On 12. 03. 22 2:45, Eric Snow wrote:
responses inline

I'll snip some discussion for a reason I'll get to later, and get right to the third alternative:


[...]
"Special-casing immortal objects in tp_dealloc() for the relevant types
(but not int, due to frequency?)" sounds promising.

The "relevant types" are those for which we skip calling incref/decref
entirely, like in Py_RETURN_NONE. This skipping is one of the optional
optimizations, so we're entirely in control of if/when to apply it.

We would definitely do it for those types.  NoneType and bool already
have a tp_dealloc that calls Py_FatalError() if triggered.  The
tp_dealloc for str & tuple have special casing for some singletons
that do likewise.  In PyType_Type.tp_dealloc we have a similar assert
for static types.  In each case we would instead reset the refcount to
the initial immortal value.  Regardless, in practice we may only need
to worry (as noted above) about the problem for the most commonly used
global objects, so perhaps we could stop there.

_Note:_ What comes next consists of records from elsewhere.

Lemma quote_body_closed (s t rest rest' : string) :
  JSON.quote_body s +:+ DQ +:+ rest = JSON.quote_body t +:+ DQ +:+ rest' →
  s = t ∧ rest = rest'.
Proof.
  revert t. induction s as [|a s IH]; intros [|b t] Heq.
  - injection Heq as Heq. change (rest = rest') in Heq. auto.
  - cbn [JSON.quote_body] in Heq. rewrite append_assoc in Heq.
    apply (f_equal unquote_char) in Heq.
    rewrite unquote_quote_char in Heq. discriminate Heq.
  - cbn [JSON.quote_body] in Heq. rewrite append_assoc in Heq.
    apply (f_equal unquote_char) in Heq.
    rewrite unquote_quote_char in Heq. discriminate Heq.
  - cbn [JSON.quote_body] in Heq. rewrite !append_assoc in Heq.
    apply (f_equal unquote_char) in Heq.
    rewrite !unquote_quote_char in Heq. injection Heq as -> Heq.
    destruct (IH t Heq) as [-> ->]. auto.
Qed.

(** The text of one entry, followed by anything, gives the entry back. *)
Lemma row_closed (entry entry' : FileEntry) (rest rest' : string) :
  ("[" +:+ JSON.quote entry.1 +:+ "," +:+ JSON.quote entry.2 +:+ "]")
    +:+ rest
  = ("[" +:+ JSON.quote entry'.1 +:+ "," +:+ JSON.quote entry'.2 +:+ "]")
      +:+ rest' →
  entry = entry' ∧ rest = rest'.
Proof.
  destruct entry as [p c], entry' as [p' c']. cbn [fst snd].
  unfold JSON.quote. rewrite !append_assoc.
  change ("[" +:+ DQ +:+ ?x) with (String "[" (String dquote x)).
  intros Heq. injection Heq as Heq.
  apply quote_body_closed in Heq as [-> Heq].
  change ("," +:+ DQ +:+ ?x) with (String "," (String dquote x)) in Heq.
  injection Heq as Heq.
  apply quote_body_closed in Heq as [-> Heq].
  change ("]" +:+ ?x) with (String "]" x) in Heq.
  injection Heq as ->. auto.
Qed.

Lemma append_char_inj (a : ascii) (x y : string) :
  String a "" +:+ x = String a "" +:+ y → x = y.
Proof. intros [= H]. exact H. Qed.

(** Texts that give themselves back, put one after another behind commas
    and closed by a bracket, give the list back. *)
Lemma rows_closed {A} (row : A → string) :
  (∀ x x' rest rest', row x +:+ rest = row x' +:+ rest' → x = x' ∧ rest = rest') →
  ∀ l l' : list A,
    String.concat "" (map (λ y, "," +:+ y) (map row l)) +:+ "]"
    = String.concat "" (map (λ y, "," +:+ y) (map row l')) +:+ "]" →
    l = l'.
Proof.
  intros Hrow l. induction l as [|x l IH]; intros [|x' l'].
  - reflexivity.
  - cbn [map]. rewrite concat_empty_cons, !append_assoc. discriminate.
  - cbn [map]. rewrite concat_empty_cons, !append_assoc. discriminate.
  - cbn [map]. rewrite !concat_empty_cons, !append_assoc.
    intros Heq. apply append_char_inj in Heq.
    apply Hrow in Heq as [-> Heq]. now rewrite (IH _ Heq).
Qed.

(** X17. The JSON view loses nothing: two snapshots with the same
    [asJSON()] text hold the same entries, in the same order, duplicates
    included. *)
Theorem asJSON_injective (filesystem filesystem' : list FileEntry) :
  (asJSON filesystem).1 = (asJSON filesystem').1 → filesystem = filesystem'.
Proof.
  rewrite !asJSON_text. intros Heq. apply append_char_inj in Heq.
  destruct filesystem as [|entry filesystem],
           filesystem' as [|entry' filesystem'].
  - reflexivity.
  - cbn [map] in Heq. rewrite join_cons, !append_assoc in Heq.
    discriminate Heq.
  - cbn [map] in Heq. rewrite join_cons, !append_assoc in Heq.
    discriminate Heq.
  - cbn [map] in Heq. rewrite !join_cons in Heq.
    rewrite !(append_assoc _ (String.concat _ _)) in Heq.
    apply row_closed in Heq as [-> Heq].
    now rewrite (rows_closed _ row_closed _ _ Heq).
Qed.

Lemma asJSON_injective_witness :
  [("a,b", "eA==")] = map (λ entry : FileEntry, entry) [("a,b", "eA==")].
Proof.
  apply (asJSON_injective [("a,b", "eA==")]
           (map (λ entry : FileEntry, entry) [("a,b", "eA==")])).
  reflexivity.
Defined.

However, it depends on what the level of risk is, such that it would
warrant incurring additional potential performance/maintenance costs.
What is the likelihood of actual crashes due to pathological
de-immortalization in older stable ABI extensions?  I don't have a
clear answer to offer on that but I'd only expect it to be a problem
if such extensions are used heavily in (very) long-running processes.

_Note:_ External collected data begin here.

(** * The scanner character device: a shallow embedding and its properties

    The development follows [hw5/NewScanner.c] (the shared-buffer driver),
    [hw5/Scanner.c] (the earlier per-handle driver) and the user program
    [hw5/TestScanner.c].

    Kernel memory is modelled in the block/offset style: [kmalloc] hands out
    a block that was never used before, [kfree] removes it, and a pointer is
    a block together with an offset.  A C operation the language gives no
    meaning to (reading through a null or released pointer, ordering two
    pointers that do not point into the same object) makes the driver
    function return [None]. *)

From Stdlib Require Import ZArith Ascii String List Lia Bool.
From stdpp Require Import base option list gmap strings.

Open Scope Z_scope.

(** ** Kernel heap *)

Module Mem.

Definition block := nat.

Inductive ptr : Type :=
  | NULL
  | Ptr (b : block) (off : nat).

#[global] Instance ptr_eq_dec : EqDecision ptr.
Proof. solve_decision. Defined.

Definition NUL : ascii := Ascii.zero.

(** [cells] holds the live blocks; every block ever handed out is below
    [next_block], so a released block is never handed out again. *)
Record heap : Type := Heap {
  cells : gmap block (list ascii);
  next_block : block
}.

Definition empty_heap : heap := Heap ∅ 0%nat.

(** [kmalloc(size, GFP_KERNEL)]: the allocator may fail ([ok = false]), in
    which case it returns [NULL].  The bytes of a new block are unspecified
    in C; the driver overwrites every byte of a block before reading it, so
    the filler chosen here is never observed. *)
Definition kmalloc (ok : bool) (size : Z) (h : heap) : ptr * heap :=
  if ok
  then (Ptr (next_block h) 0,
        Heap (<[next_block h := replicate (Z.to_nat size) NUL]> (cells h))
             (S (next_block h)))
  else (NULL, h).

(** [kfree(p)]: nothing for [NULL]; otherwise [p] must be the start of a
    live block. *)
Definition kfree (p : ptr) (h : heap) : option heap :=
  match p with
  | NULL => Some h
  | Ptr b off =>
      match cells h !! b, off with
      | Some _, O => Some (Heap (delete b (cells h)) (next_block h))
      | _, _ => None
      end
  end.

(** Write [bytes] at [p]; undefined outside a live block. *)
Definition store (h : heap) (p : ptr) (bytes : list ascii) : option heap :=
  match p with
  | NULL => None
  | Ptr b off =>
      match cells h !! b with
      | Some l =>
          if (off + length bytes <=? length l)%nat
          then Some (Heap (<[b := take off l ++ bytes
                                   ++ drop (off + length bytes) l]> (cells h))
                          (next_block h))
          else None
      | None => None
      end
  end.

(** Pointer arithmetic [p + n]. *)
Definition padd (p : ptr) (n : nat) : ptr :=
  match p with
  | NULL => NULL
  | Ptr b off => Ptr b (off + n)
  end.

End Mem.

(** ** C strings *)

Module CString.
Import Mem.

(** The bytes of [l] before its first NUL; [None] when [l] holds no NUL
    (the string would run off its block). *)
Fixpoint until_nul (l : list ascii) : option (list ascii) :=
  match l with
  | [] => None
  | c :: l' =>
      if Ascii.eqb c NUL then Some []
      else match until_nul l' with
           | Some s => Some (c :: s)
           | None => None
           end
  end.

(** The NUL-terminated string that starts at [p]. *)
Definition cstring (h : heap) (p : ptr) : option (list ascii) :=
  match p with
  | NULL => None
  | Ptr b off =>
      match cells h !! b with
      | Some l => until_nul (drop off l)
      | None => None
      end
  end.

Definition strlen (h : heap) (p : ptr) : option nat :=
  length <$> cstring h p.

(** [strchr(s, c)] on the characters [s] of a string (terminator left out):
    the index of the first occurrence of [c], where the terminator counts
    as part of the string, or [None] for the C null result. *)
Fixpoint strchr_from (i : nat) (s : list ascii) (c : ascii) : option nat :=
  match s with
  | [] => if Ascii.eqb c NUL then Some i else None
  | x :: s' => if Ascii.eqb x c then Some i else strchr_from (S i) s' c
  end.

Definition strchr (s : list ascii) (c : ascii) : option nat :=
  strchr_from 0 s c.

(** A C condition [if (strchr(...))]. *)
Definition found (r : option nat) : bool :=
  match r with Some _ => true | None => false end.

End CString.

(** ** Machine integers *)

Module CInt.

Definition size_max : Z := 2 ^ 64.

(** Conversion to [int] (32 bits, two's complement). *)
Definition to_int (z : Z) : Z := (z + 2 ^ 31) mod 2 ^ 32 - 2 ^ 31.

(** Conversion to [unsigned long] / [size_t]. *)
Definition to_ulong (z : Z) : Z := z mod size_max.

Definition ENOMEM : Z := 12.
Definition EFAULT : Z := 14.
Definition ENOTTY : Z := 25.

End CInt.

(** ** hw5/NewScanner.c: one buffer shared by every open file *)

Module NewScanner.
Import Mem CString CInt.

(** [ScannerDevice]; the [devno] and [cdev] members only serve the
    registration of the device and are left out. *)
Record ScannerDevice : Type := mkDevice {
  dev_separators : ptr;   (* char *separators *)
  data : ptr              (* char *data *)
}.

Record ScannerFile : Type := mkFile {
  current_token : ptr;
  next_char : ptr;
  separators : ptr
}.

(** The kernel as the driver sees it: the heap, the global
    [scanner_device], and for each open [struct file] the [ScannerFile]
    its [private_data] points to. *)
Record kernel : Type := mkKernel {
  mem : heap;
  scanner_device : ScannerDevice;
  files : gmap nat ScannerFile
}.

Definition default_separators : list ascii :=
  [" "; "009"; "010"; "013"; "012"; "011"]%char.   (* " \t\n\r\f\v" *)

(** [scanner_init]: [chrdev_err] and [cdev_err] are the results of
    [alloc_chrdev_region] and [cdev_add]. *)
Definition scanner_init (kmalloc_ok : bool) (chrdev_err cdev_err : Z)
  : option (kernel * Z) :=
  let '(p, h1) := kmalloc kmalloc_ok 7 empty_heap in
  match p with
  | NULL => Some (mkKernel h1 (mkDevice NULL NULL) ∅, - ENOMEM)
  | _ =>
      h2 ← store h1 p (default_separators ++ [NUL]);
      if chrdev_err <? 0 then
        h3 ← kfree p h2;
        Some (mkKernel h3 (mkDevice p NULL) ∅, chrdev_err)
      else if negb (cdev_err =? 0) then
        h3 ← kfree p h2;
        Some (mkKernel h3 (mkDevice p NULL) ∅, cdev_err)
      else Some (mkKernel h2 (mkDevice p NULL) ∅, 0)
  end.

(** [scanner_open]; [file_ok] and [sep_ok] say whether the two [kmalloc]
    calls succeed, [filp] is the file being opened.  The [ScannerFile]
    structure that the first [kmalloc] returns is kept by value, as the
    entry of [files] at [filp]; the heap holds the character blocks. *)
Definition scanner_open (file_ok sep_ok : bool) (st : kernel) (filp : nat)
  : option (kernel * Z) :=
  if negb file_ok then Some (st, - ENOMEM)
  else
    s ← cstring (mem st) (dev_separators (scanner_device st));
    let '(p, h1) := kmalloc sep_ok (Z.of_nat (length s) + 1) (mem st) in
    match p with
    | NULL => Some (st, - ENOMEM)
    | _ =>
        h2 ← store h1 p (s ++ [NUL]);           (* strcpy *)
        Some (mkKernel h2 (scanner_device st)
                (<[filp := mkFile NULL (data (scanner_device st)) p]>
                   (files st)),
              0)
    end.

(** [scanner_release]: the separators of the file are freed, then its
    [ScannerFile] structure, whose entry leaves [files]. *)
Definition scanner_release (st : kernel) (filp : nat) : option (kernel * Z) :=
  match files st !! filp with
  | Some sf =>
      h1 ← kfree (separators sf) (mem st);
      Some (mkKernel h1 (scanner_device st) (delete filp (files st)), 0)
  | None => Some (st, 0)
  end.

(** [*p] for [p] at offset [i] of a block holding [d].  Both loops below
    only read offsets below [data_end], which lies inside the block. *)
Definition deref (d : list ascii) (i : nat) : ascii := default NUL (d !! i).

(** [while (token_start < data_end && strchr(separators, *token_start))
       token_start++;] *)
Fixpoint skip_loop (fuel : nat) (d seps : list ascii)
    (data_end token_start : nat) : nat :=
  match fuel with
  | O => token_start
  | S fuel' =>
      if (token_start <? data_end)%nat
         && found (strchr seps (deref d token_start))
      then skip_loop fuel' d seps data_end (S token_start)
      else token_start
  end.

Definition skip_separators (d seps : list ascii) (data_end token_start : nat)
  : nat :=
  skip_loop (data_end - token_start) d seps data_end token_start.

(** [while (token_end < data_end && !strchr(separators, *token_end))
       token_end++;] *)
Fixpoint token_loop (fuel : nat) (d seps : list ascii)
    (data_end token_end : nat) : nat :=
  match fuel with
  | O => token_end
  | S fuel' =>
      if (token_end <? data_end)%nat
         && negb (found (strchr seps (deref d token_end)))
      then token_loop fuel' d seps data_end (S token_end)
      else token_end
  end.

Definition scan_token (d seps : list ascii) (data_end token_end : nat) : nat :=
  token_loop (data_end - token_end) d seps data_end token_end.

(** [copy_to_user(buf, from, n)]: the user buffer accepts [writable]
    bytes.  [Fault] stands for a non-zero result; the bytes that the
    buffer accepted before the copy stopped have been stored in it. *)
Inductive copied : Type :=
  | Copied (out : list ascii)
  | Fault (out : list ascii).

Definition copy_to_user (writable : Z) (d : list ascii) (from : nat) (n : Z)
  : option copied :=
  if n <=? writable then
    if Z.of_nat from + n <=? Z.of_nat (length d)
    then Some (Copied (take (Z.to_nat n) (drop from d)))
    else None
  else Some (Fault (take (Z.to_nat writable) (drop from d))).

Definition set_current_token (sf : ScannerFile) (p : ptr) : ScannerFile :=
  mkFile p (next_char sf) (separators sf).

Definition set_separators (sf : ScannerFile) (p : ptr) : ScannerFile :=
  mkFile (current_token sf) (next_char sf) p.

(** [scanner_read(filp, buf, count, f_pos)]; the result carries the bytes
    delivered to [buf]. *)
Definition scanner_read (st : kernel) (filp : nat) (count writable : Z)
  : option (kernel * Z * list ascii) :=
  sf ← files st !! filp;
  len ← strlen (mem st) (data (scanner_device st));
  match data (scanner_device st), current_token sf with
  | Ptr db doff, Ptr tb toff =>
      if negb (tb =? db)%nat then None
      else
        let data_end := (doff + len)%nat in
        if (data_end <=? toff)%nat then Some (st, 0, [])
        else
          seps ← cstring (mem st) (separators sf);
          d ← cells (mem st) !! db;
          let token_start := skip_separators d seps data_end toff in
          let token_end := scan_token d seps data_end token_start in
          let token_len :=
            Z.min (to_int (Z.of_nat token_end - Z.of_nat token_start))
                  (to_int count) in
          c ← copy_to_user writable d token_start (to_ulong token_len);
          match c with
          | Fault out => Some (st, - EFAULT, out)
          | Copied out =>
              Some (mkKernel (mem st) (scanner_device st)
                      (<[filp := set_current_token sf (Ptr db token_end)]>
                         (files st)),
                    token_len, out)
          end
  | _, _ => None
  end.

(** User memory seen from a user address: the bytes that can be read
    starting there.  [copy_from_user(to, from, n)] returns 0 exactly when
    [n] bytes are readable. *)
Definition copy_from_user_ok (ubuf : list ascii) (n : Z) : bool :=
  n <=? Z.of_nat (length ubuf).

(** [scanner_write(filp, buf, count, f_pos)]; [ubuf] is user memory at
    [buf]. *)
Definition scanner_write (kmalloc_ok : bool) (st : kernel) (filp : nat)
    (ubuf : list ascii) (count : Z) : option (kernel * Z) :=
  sf ← files st !! filp;
  h1 ← kfree (data (scanner_device st)) (mem st);
  let dev0 := mkDevice (dev_separators (scanner_device st)) NULL in
  let '(p, h2) := kmalloc kmalloc_ok (to_ulong (count + 1)) h1 in
  match p with
  | NULL => Some (mkKernel h2 dev0 (files st), - ENOMEM)
  | _ =>
      if copy_from_user_ok ubuf count then
        h3 ← store h2 p (take (Z.to_nat count) ubuf);
        h4 ← store h3 (padd p (Z.to_nat count)) [NUL];
        Some (mkKernel h4 (mkDevice (dev_separators (scanner_device st)) p)
                (<[filp := set_current_token sf p]> (files st)),
              count)
      else
        h3 ← store h2 p ubuf;
        h4 ← kfree p h3;
        Some (mkKernel h4 dev0 (files st), - EFAULT)
  end.

(** The request encoding of [<linux/ioctl.h>]. *)
Definition _IOC_NR (cmd : Z) : Z := Z.land cmd 255.
Definition _IOC_TYPE (cmd : Z) : Z := Z.land (Z.shiftr cmd 8) 255.
Definition _IOW (type nr size : Z) : Z :=
  Z.lor (Z.lor (Z.lor (Z.shiftl 1 30) (Z.shiftl type 8)) nr)
        (Z.shiftl size 16).

Definition SCANNER_MAGIC : Z := 113.   (* 'q' *)

(** [NewScanner.h] is not part of the sources; the request code is the one
    [TestScanner.c] defines, [_IOW(SCANNER_MAGIC, 1, char * )], with 8-byte
    pointers. *)
Definition SCANNER_SET_SEPARATORS : Z := _IOW SCANNER_MAGIC 1 8.

(** [scanner_ioctl(filp, cmd, arg)].  The driver uses [arg] both as the
    user address of the new separators and as their length; [ubuf] is user
    memory at address [arg]. *)
Definition scanner_ioctl (kmalloc_ok : bool) (st : kernel) (filp : nat)
    (cmd arg : Z) (ubuf : list ascii) : option (kernel * Z) :=
  sf ← files st !! filp;
  if negb (_IOC_TYPE cmd =? SCANNER_MAGIC) then Some (st, - ENOTTY)
  else if 1 <? _IOC_NR cmd then Some (st, - ENOTTY)
  else if cmd =? SCANNER_SET_SEPARATORS then
    let '(p, h1) := kmalloc kmalloc_ok (to_ulong (arg + 1)) (mem st) in
    match p with
    | NULL => Some (st, - ENOMEM)
    | _ =>
        if copy_from_user_ok ubuf arg then
          h2 ← store h1 p (take (Z.to_nat arg) ubuf);
          h3 ← store h2 (padd p (Z.to_nat arg)) [NUL];
          h4 ← kfree (separators sf) h3;
          Some (mkKernel h4 (scanner_device st)
                  (<[filp := set_separators sf p]> (files st)),
                0)
        else
          h2 ← store h1 p ubuf;
          h3 ← kfree p h2;
          Some (mkKernel h3 (scanner_device st) (files st), - EFAULT)
    end
  else Some (st, - ENOTTY).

How much would it slow things back down if it wasn't done for ints at all?

I'll look into that.  We're talking about the ~260 small ints, so it
depends on how much they are used relative to all the other int
objects that are used in a program.

Not only that -- as far as I understand, it's only cases where we know at compile time that a small int is being returned. AFAIK, that would be fast branches of aruthmetic code, but not much else.

If not optimizing small ints is OK performance-wise, then everything looks good: we say that the “skip incref/decref” optimization can only be done for types whose instances are *all* immortal, leave it to future discussions to relax the requirement, and PEP 683 is good to go!

With that I mind I snipped your discussion of the previous alternative. Going with this one wouldn't prevent us from doing something more clever in the future.


Some more reasoning for not worrying about de-immortalizing in types
without this optimization:
These objects will be de-immortalized with refcount around 2^29, and
then incref/decref go back to being paired properly. If 2^29 is much
higher than the true reference count at de-immortalization, this'll just
cause a memory leak at shutdown.
And it's probably OK to assume that the true reference count of an
object can't be anywhere near 2^29: most of the time, to hold a
reference you also need to have a pointer to the referenced object, and
there ain't enough memory for that many pointers. This isn't a formally
sound assumption, of course -- you can incref a million times with a
single pointer if you pair the decrefs correctly. But it might be why we
had no issues with "int won't overflow", an assumption which would fail
with just 4× higher numbers.

Yeah, if we're dealing with properly paired incref/decref then the
worry about crashing after de-immortalization is mostly gone.  The
problem is where in the runtime we would simply not call Py_INCREF()
on certain objects because we know they are immortal.  For instance,
Py_RETURN_NONE (outside the older stable ABI) would no longer incref,
while the problematic stable ABI extension would keep actually
decref'ing until we crash.

Again, I'm not sure what the likelihood of this case is.  It seems
very unlikely to me.

Of course, the this argument would apply to immortalization and 64-bit
builds as well. I wonder if there are holes in it :)

With the numbers involved on 64-bit the problem is super unlikely due
to the massive numbers we're talking about, so we don't need to worry.
Or perhaps I misunderstood your point?

That's true. However, as we're adjusting incref/decref documentation for this PEP anyway, it looks like we could add “you should keep a pointer around for each reference you hold”, and go from “super unlikely” to “impossible in well-behaved code” :)

Oh, and if the "Special-casing immortal objects in tp_dealloc()" way is
valid, refcount values 1 and 0 can no longer be treated specially.
That's probably not a practical issue for the relevant types, but it's
one more thing to think about when applying the optimization.

Given the low chance of the pathological case, the nature of the
conditions where it might happen, and the specificity of 0 and 1
amongst all the possible values, I wouldn't consider this a problem.

+1. But it's worth mentioning that it's not a problem.